Mamuju Tengah - Gerakan Eleman Mahasiswa Pemuda Intelektual (GEMPI) menggelar Unjuk Rasa (Unras) di tugu Benteng Kayu Mangiwang (BKM) jalan Jendral Sudirman (trans Sulawesi) Kecamatan Tobadak Kabupaten Mamuju Tengah (Mateng), Selasa (17/5/2022).
Setelah melakukan orasi di depan Tugu BKM, GEMPI kemudian menuju Kantor Dewan Perwakilan Rakyat Daerah (DPRD) Mateng untuk menyampaikan aspirasinya.
Baca juga:
Tony Rosyid: Anies Menguat, Semua Merapat
|
“Pelarangan ekspor bukan solusi yang tepat dimana harga TBS jatuh, harga minyak goreng tak kunjung berubah, ” kata Alwi Jayadi DN dalam orasinya.

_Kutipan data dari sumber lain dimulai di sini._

(* ===== verification/Integer64.v ===== *)
(** * Integer64: the methods of 64-bit integers

    The external functions of
    [src/smiletypes/numeric/smileinteger64_base.generated.c], one definition per
    C function, over the algorithms of [IntMath], and the table
    [SmileInteger64_Setup] registers them by.  A function takes the array of its
    arguments ([argc] is its length) and answers a result, an exception, or
    [Crash] where it reads past its arguments or shifts by the width or more,
    which C leaves undefined.  The bodies of the conversions to text, to the
    decimal and floating kinds, of hashing, ranges, random numbers and parsing
    call other parts of the program and are not modelled; the table holds their
    registrations without a function. *)

From S2P Require Import Prelude IntMath ByteCode Object Machine FnCall.
From Stdlib Require Import String.
Import Operand.

Section Integer64.
Context {E : ObjectEnv}.

(** [argv[i].unboxed.i64], and the same cast to [UInt64]. *)
Definition i64 (a : SmileArg) : Z := get_int64 (unboxed a).
Definition u64 (a : SmileArg) : Z := UInt_ 64 (i64 a).

Definition SmileUnboxedInteger64_From (value : Z) : SmileArg := SmileUnboxed_From KInteger64 value.
Definition SmileUnboxedBool_From (value : bool) : SmileArg :=
  SmileUnboxed_From KBool (if value then 1 else 0).
Definition SmileUnboxedUni_FromSafeInt64 (code : Z) : SmileArg :=
  SmileUnboxed_From KUni (if (code <? 0) || (code >=? 0x110000) then 0xFFFD else code).

(** [SMILE_KIND(arg.obj) == SMILE_KIND_UNBOXED_INTEGER64]: only the singleton has that kind. *)
Definition is_int64 (a : SmileArg) : bool := bool_decide (obj a = UnboxedInstance KInteger64).

Notation Native := (list SmileArg -> Result SmileArg) (only parsing).

(** Functions that read one, two or three arguments. *)
Definition unary (f : SmileArg -> Result SmileArg) : Native :=
  fun argv => match argv with a0 :: _ => f a0 | _ => Crash end.
Definition binary (f : SmileArg -> SmileArg -> Result SmileArg) : Native :=
  fun argv => match argv with a0 :: a1 :: _ => f a0 a1 | _ => Crash end.
Definition ternary (f : SmileArg -> SmileArg -> SmileArg -> Result SmileArg) : Native :=
  fun argv => match argv with a0 :: a1 :: a2 :: _ => f a0 a1 a2 | _ => Crash end.

(** ** The shape of the functions with any number of arguments

    A step combines the accumulator [x] with the next argument: it goes on with
    a new accumulator or returns from the function. *)
Definition Step : Type := Z -> SmileArg -> Z + Result SmileArg.

Definition step_bind (r : Z + Result SmileArg) (k : Z -> Result SmileArg) : Result SmileArg :=
  match r with inl x => k x | inr r => r end.

Fixpoint args_loop (step : Step) (x : Z) (argv : list SmileArg) : Result SmileArg :=
  match argv with
  | [] => Ok (SmileUnboxedInteger64_From x)
  | a :: argv => step_bind (step x a) (fun x => args_loop step x argv)
  end.

(** [switch (argc)]: the case of one argument if the function has one, the
    unrolled cases of two to four, and the loop. *)
Definition switch_argc (one : option (SmileArg -> SmileArg)) (get : SmileArg -> Z) (step : Step)
  : Native :=
  fun argv =>
    match argv, one with
    | [], _ => Crash
    | [a0], Some f => Ok (f a0)
    | [a0; a1], _ =>
        step_bind (step (get a0) a1) (fun x => Ok (SmileUnboxedInteger64_From x))
    | [a0; a1; a2], _ =>
        step_bind (step (get a0) a1) (fun x =>
        step_bind (step x a2) (fun x => Ok (SmileUnboxedInteger64_From x)))
    | [a0; a1; a2; a3], _ =>
        step_bind (step (get a0) a1) (fun x =>
        step_bind (step x a2) (fun x =>
        step_bind (step x a3) (fun x => Ok (SmileUnboxedInteger64_From x))))
    | a0 :: argv, _ => args_loop step (get a0) argv
    end.
(** ** Number theory *)

(** C39: [gcd], [lcm] and [coprime?] of positive integers are the mathematical ones
    (the multiple wrapped to the width), and 0 or false otherwise; the binary
    algorithm always returns. *)
Theorem number_theory (a b : SmileArg) (l : list SmileArg) :
  let positive := (0 <? i64 a) && (0 <? i64 b) in
  Gcd (a :: b :: l)
  = Ok (SmileUnboxedInteger64_From (if positive then Z.gcd (i64 a) (i64 b) else 0))
  /\ Lcm (a :: b :: l)
     = Ok (SmileUnboxedInteger64_From (if positive then Z.lcm (i64 a) (i64 b) else 0))
  /\ IsCoprime (a :: b :: l)
     = Ok (SmileUnboxedBool_From (positive && (Z.gcd (i64 a) (i64 b) =? 1))).
Proof.
  unfold Gcd, Lcm, IsCoprime, binary.
  destruct (Z.leb_spec (i64 a) 0) as [Ha0|Ha0]; destruct (Z.ltb_spec 0 (i64 a)); try lia; [done|].
  destruct (Z.leb_spec (i64 b) 0) as [Hb0|Hb0]; destruct (Z.ltb_spec 0 (i64 b)); try lia; [done|].
  simpl orb. cbv iota. rewrite gcd_positive, !u64_positive by lia.
  split; [done|]. split; [|done]. cbn [orCrash Result_bind]. f_equal.
  unfold Int_, UInt_. rewrite From_wrapS, From_wrapU. simpl. f_equal.
  rewrite Z.lcm_equiv2 by (intros E0; apply Z.gcd_eq_0 in E0; lia).
  unfold Z.lcm. rewrite Z.lcm_equiv1 by (intros E0; apply Z.gcd_eq_0 in E0; lia).
  symmetry. apply Z.abs_eq. apply Z.div_pos; [lia|].
  pose proof (Z.gcd_nonneg (i64 a) (i64 b)).
  assert (Z.gcd (i64 a) (i64 b) <> 0) by (intros E0; apply Z.gcd_eq_0 in E0; lia). lia.
Qed.

(** ** Words *)

Lemma popcount_not (n : nat) (v : Z) :
  0 <= v < 2 ^ Z.of_nat n -> popcount n (2 ^ Z.of_nat n - 1 - v) = Z.of_nat n - popcount n v.
Proof.
  unfold popcount. revert v. induction n as [|n IH]; intros v Hv; [done|].
  rewrite Nat2Z.inj_succ, Z.pow_succ_r in * by lia. cbn [digit_sum]. change (2 ^ 1) with 2.
  pose proof (Z.div_mod v 2 ltac:(lia)). pose proof (Z.mod_pos_bound v 2 ltac:(lia)).
  assert (Hq : (2 * 2 ^ Z.of_nat n - 1 - v) / 2 = 2 ^ Z.of_nat n - 1 - v / 2
               /\ (2 * 2 ^ Z.of_nat n - 1 - v) mod 2 = 1 - v mod 2).
  { split; symmetry.
    - apply Z.div_unique with (1 - v mod 2); lia.
    - apply Z.mod_unique with (2 ^ Z.of_nat n - 1 - v / 2); lia. }
  destruct Hq as [-> ->]. rewrite IH by lia. lia.
Qed.

Lemma UNot_sub (v : Z) : inU 64 v -> UNot 64 v = 2 ^ 64 - 1 - v.
Proof.
  unfold inU. intros. unfold UNot, UInt_, wrapU, Z.lnot. symmetry.
  apply Z.mod_unique with (-1); lia.
Qed.

(** The zeros above the highest bit are the zeros below the lowest bit of the
    reversed word. *)
Lemma leading_zeros (v : Z) :
  inU 64 v ->
  ComputeCountOfRightZeros 64 (ComputeReverseBits 64 v) = if v =? 0 then 64 else 63 - Z.log2 v.
Proof.
  intros Hv. pose proof (ComputeReverseBits_range 64 v (or_intror eq_refl) Hv) as Hr.
  destruct (Z.eqb_spec v 0) as [->|Hv0]; [done|].
  pose proof (ComputeCountOfRightZeros_spec 64 _ (or_intror eq_refl) Hr) as H. cbv zeta in H.
  set (u := ComputeReverseBits 64 v) in *. set (c := ComputeCountOfRightZeros 64 u) in *.
  assert (Hbit : forall i, 0 <= i < 64 -> Z.testbit v i = Z.testbit u (63 - i)).
  { intros i Hi. unfold u.
    rewrite (ComputeReverseBits_spec 64 v (63 - i) (or_intror eq_refl) Hv ltac:(lia)). f_equal. lia. }
  destruct (Z.eqb_spec u 0) as [E0|Hu].
  - exfalso. apply Hv0. apply Z.bits_inj'. intros i Hi. rewrite Z.bits_0.
    destruct (Z.ltb_spec i 64); [by rewrite Hbit, E0, Z.bits_0 by lia|].
    by apply (bits_inU 64).
  - destruct H as (Hc & Hm & Ht). enough (Z.log2 v = 63 - c) by lia.
    apply Z.log2_bits_unique.
    + rewrite Hbit by lia. by replace (63 - (63 - c)) with c by lia.
    + intros i Hi. destruct (Z.ltb_spec i 64).
      * rewrite Hbit by lia. rewrite <- (Z.mod_pow2_bits_low u c) by lia. by rewrite Hm, Z.bits_0.
      * by apply (bits_inU 64).
Qed.
Lemma fast_call_entered n moves m uf d argc extra cl m' :
  cur_closure m = Ok cl -> fast_call P n moves m uf d argc extra = Ok m' ->
  entered m m' (extra + argc).
Proof.
  intros Hcur H. unfold fast_call in H. destruct (Z.eqb_spec argc n) as [->|]; [|discriminate].
  simpl in H. result_inv H.
  match goal with H : create_child _ _ _ = _ |- _ =>
    eapply create_child_inv in H as (-> & Hs & Hcl & Hlt & R1 & R2 & R3); [|eassumption..] end.
  assert (x0 = cl) as -> by congruence.
  eapply enter_entered; try eassumption; [done| |by left]. by eapply shifts_copy_moves.
Qed.

Lemma Slow_Call_entered m uf d argc extra cl m' :
  cur_closure m = Ok cl -> SmileUserFunction_Slow_Call P m uf d argc extra = Ok m' ->
  entered m m' (extra + argc).
Proof.
  intros Hcur H. unfold SmileUserFunction_Slow_Call in H.
  destruct (Z.eqb_spec argc (uf_numArgs uf)) as [->|]; [|discriminate].
  simpl in H. result_inv H.
  match goal with H : create_child _ _ _ = _ |- _ =>
    eapply create_child_inv in H as (-> & Hs & Hcl & Hlt & R1 & R2 & R3); [|eassumption..] end.
  assert (x0 = cl) as -> by congruence.
  eapply enter_entered; try eassumption; [done| |by left]. by eapply shifts_copy_loop.
Qed.

Lemma Optional_Call_entered m uf d argc extra cl m' :
  cur_closure m = Ok cl -> SmileUserFunction_Optional_Call P m uf d argc extra = Ok m' ->
  entered m m' (extra + argc).
Proof.
  intros Hcur H. unfold SmileUserFunction_Optional_Call in H.
  destruct (_ <? _); [discriminate|]. destruct (_ >? _); [discriminate|].
  simpl in H. result_inv H.
  match goal with H : create_child _ _ _ = _ |- _ =>
    eapply create_child_inv in H as (-> & Hs & Hcl & Hlt & R1 & R2 & R3); [|eassumption..] end.
  assert (x0 = cl) as -> by congruence.
  eapply enter_entered; try eassumption; [done| |by right].
  change 0 with (0 + 0). eapply shifts_trans;
    [by eapply shifts_copy_loop|by eapply shifts_default_loop].
Qed.

Lemma Rest_Call_entered m uf d argc extra cl m' :
  cur_closure m = Ok cl -> SmileUserFunction_Rest_Call P m uf d argc extra = Ok m' ->
  entered m m' (extra + argc).
Proof.
  intros Hcur H. unfold SmileUserFunction_Rest_Call in H.
  destruct (_ <? _); [discriminate|]. result_inv H.
  match goal with H : create_child _ _ _ = _ |- _ =>
    eapply create_child_inv in H as (-> & Hs & Hcl & Hlt & R1 & R2 & R3); [|eassumption..] end.
  assert (x0 = cl) as -> by congruence.
  eapply enter_entered; try eassumption; [done| |by left].
  match goal with H : (if _ then _ else _) = Ok _ |- _ => rename H into Hc end.
  destruct (argc <? uf_numArgs uf); result_inv Hc; simplify_eq.
  - change 0 with (0 + (0 + 0)).
    repeat (eapply shifts_trans; [first [by eapply shifts_copy_loop|by eapply shifts_default_loop]|]).
    by eapply shifts_setArgument.
  - change 0 with (0 + 0).
    eapply shifts_trans; [by eapply shifts_copy_loop|by eapply shifts_setArgument].
Qed.

Lemma user_call_entered m fn d argc extra cl m' :
  cur_closure m = Ok cl -> user_call P m fn d argc extra = Ok m' -> entered m m' (extra + argc).
Proof.
  intros Hcur H. unfold user_call in H. result_inv H.
  match goal with H : GetUserFunctionVTableByFlags _ _ _ = Some _ |- _ => rename H into Hf end.
  unfold GetUserFunctionVTableByFlags in Hf.
  repeat match type of Hf with
         | context [match ?x with _ => _ end] => destruct x; try discriminate Hf
         end;
    injection Hf as <-;
    first [ by eapply fast_call_entered | by eapply Slow_Call_entered
          | by eapply Optional_Call_entered | by eapply Rest_Call_entered ].
Qed.

(** External functions always hand over to C code, or fail. *)
Lemma external_call_not_Next k m fn ef argc extra m' :
  external_call k m fn ef argc extra <> Next m'.
Proof.
  intros H. unfold external_call in H. repeat (apply lift_Next in H as (? & _ & H)). discriminate H.
Qed.

Lemma external_vtable_not_Next flags f m fn ef argc extra m' :
  GetExternalFunctionVTableByFlags flags = Some f -> f m fn ef argc extra <> Next m'.
Proof.
  unfold GetExternalFunctionVTableByFlags. intros Hf.
  repeat match type of Hf with
         | context [match ?x with _ => _ end] => destruct x; try discriminate Hf
         end;
    injection Hf as <-; try apply external_call_not_Next.
  intros H. apply lift_Next in H as (? & _ & H). discriminate H.
Qed.

(** Only user functions go on with the interpreter at once. *)
Lemma call_entered fuel m target argc extra cl m' :
  cur_closure m = Ok cl -> call P fuel m target argc extra = Next m' -> entered m m' (extra + argc).
Proof.
  intros Hcur. revert target.
  assert (Hext : forall fn, (let! ef := orCrash (externalFunctionInfos P !! fn) in
          let! f := orCrash (GetExternalFunctionVTableByFlags (ef_argCheckFlags ef)) in
          f m fn ef argc extra) = Next m' -> entered m m' (extra + argc)).
  { intros fn H. apply lift_Next in H as (ef & _ & H). apply lift_Next in H as (f & Hf & H).
    destruct (GetExternalFunctionVTableByFlags _) eqn:Ev; [|discriminate]. injection Hf as ->.
    exfalso. by eapply external_vtable_not_Next. }
  induction fuel as [|fuel IH]; intros target H; simpl in H;
    destruct target as [| | | |b|r]; try discriminate H;
    destruct (heap m !! r) as [[]|]; try discriminate H;
    try (apply run_Next in H; by eapply user_call_entered); try (by eapply Hext).
  destruct (_ !! sym_fn); [|by apply (IH _ H)].
  apply lift_Next in H as (kind & _ & H). destruct (_ =? _); by apply (IH _ H).
Qed.

(** The number of stack slots a call instruction takes: the arguments, and the
    function or target object. *)
Definition call_slots (b : ByteCode) : option Z :=
  match opcode b with
  | Op_Call0 | Op_Met0 => Some 1 | Op_Call1 | Op_Met1 => Some 2 | Op_Call2 | Op_Met2 => Some 3
  | Op_Call3 | Op_Met3 => Some 4 | Op_Call4 | Op_Met4 => Some 5 | Op_Call5 | Op_Met5 => Some 6
  | Op_Call6 | Op_Met6 => Some 7 | Op_Call7 | Op_Met7 => Some 8
  | Op_Call => Some (get_index (u b) + 1)
  | Op_Met => Some (get_i2_a (u b) + 1)
  | Op_LdMember => Some 2
  | Op_StMember | Op_StpMember => Some 3
  | _ => None
  end.

Lemma invoke_function_entered m argc m' :
  invoke_function P m argc = Next m' -> entered (advance m) m' (argc + 1).
Proof.
  intros H. unfold invoke_function in H.
  apply lift_Next in H as (cl & Hc & H). apply lift_Next in H as (t & _ & H).
  rewrite Z.add_comm. by eapply call_entered.
Qed.

Lemma entered_store m1 m2 m' n :
  store m1 = store m2 -> cur m1 = cur m2 -> segment m1 = segment m2 -> pc m1 = pc m2 ->
  entered m1 m' n -> entered m2 m' n.
Proof. intros H1 H2 H3 H4 [A B C D]. rewrite H1, ?H2, ?H3, ?H4 in *. by split. Qed.

Lemma invoke_method_entered m offset name argc m' :
  invoke_method P m offset name argc = Next m' -> entered (advance m) m' argc.
Proof.
  intros H. unfold invoke_method, call_method in H.
  apply lift_Next in H as (cl & Hc & H). apply lift_Next in H as (t & _ & H).
  apply lift_Next in H as ([h meth] & _ & H). apply lift_Next in H as (kind & _ & H).
  destruct (negb _); [discriminate|].
  eapply (entered_store (set_heap h (advance m))); try done.
  rewrite <- (Z.add_0_l argc). by eapply call_entered.
Qed.

(** [Op_StMember] first moves the value below the target and the index. *)
Lemma entered_put m cl cl' m' n :
  cur_closure m = Ok cl -> shifts 0 cl cl' ->
  entered (advance (put_closure cl' m)) m' n -> entered (advance m) m' n.
Proof.
  intros Hc Hs [A B C D].
  pose proof (put_shifted m cl cl' 0 Hc Hs) as H0.
  split; simpl in *; rewrite ?length_insert in *; try done.
  - rewrite <- (Z.add_0_l (- n)). by eapply shifted_trans.
  - intros c Hlt Hne. rewrite D by (rewrite ?length_insert; done).
    by rewrite list_lookup_insert_ne by done.
Qed.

Dia juga meminta DPRD untuk menyampaikan ke publik hasil RDP dan hasil sidak ke PKS yang dilakukan oleh DPRD Mateng.
Dalam tuntutannya, GEMPI meminta kepada pemerintah untuk segera menormalisasi harga beli TBS kelapa sawit.
Meminta pemerintah untuk segera menindaklanjuti perusahaan yang diduga memainkan harga secara sepihak.
Mengecam pemerintah untuk segera mencabut Perpres larangan ekspor bahan baku minyak goreng, karena dianggap bukan sebagai solusi yang tepat.
Mendesak DPRD Kabupaten Mamuju Tengah untuk menyampaikan di publik hasil sidak di beberapa perusahaan.
Usai orasi, GEMPI diterima oleh Ketua DPRD Mateng, H. Arsal Aras didampingi Wakil Ketua 1 DPRD Mateng, Herman, Ketua Komisi 3, Hamka dan anggota DPRD.
Menanggapi hal itu, Arsal mengapresiasi kedatangan GEMPI yang peduli terhadap kondisi petani sawit saat ini.
“Kami mengapresiasi atas kehadiran adik-adik yang datang ke DPRD untuk menyampaikan tuntutannya, karena dengan dasar ini kami akan membuat surat untuk disampaikan ke pemerintah pusat, ” ucap H. Arsal.
Mencermati 4 poin tuntutan massa aksi, Arsal menyampaikan, sebelum lebaran kemarin ada larangan pemerintah yang tidak memperbolehkan ekspor CPO dan turunannya.
Sejak itulah harga kisaran Rp 3000 per kilo, sekarang berada dikisaran Rp 1.500 per kilo.“Dari hal itu, DPRD Mateng menggelar RDP dengan 4 PKS yang ada di Mateng, hasilnya bahwa PKS menurunkan harga disebabkan karena harga domestik CPO mengalami perubahan harga, contohnya ketika diekspor 18.000 tapi ketika keran ekspor ditutup bisa jadi harga jual CPO itu menjadi 7000-9000.
Bahkan CPO sekarang ini tidak dapat ditampung oleh PKS. Kebijakan ini sangat merugikan petani sawit, bahkan kalau sampai satu bulan kedepan larangan ekspor belum dicabut, maka bisa saja PKS di Mateng tutup karena tidak mampu menampung CPO, ” ujarnya.
Lanjutnya, ini terjadi di seluruh Indonesia bukan cuma di Mateng, ketika kebijakan larangan ekspor CPO faktanya harga minyak goreng dilapangan juga masih tinggi. Tidak begitu berpengaruh terhadap kebijakan pemerintah terkait larangan ekspor CPO.
“Kami DPRD Kabupaten Mamuju tengah akan menyurat kepada pemerintah tentang larangan Ekspor CPO ini agar dicabut sehingga harga TBS petani kembali normal, ” ungkapnya.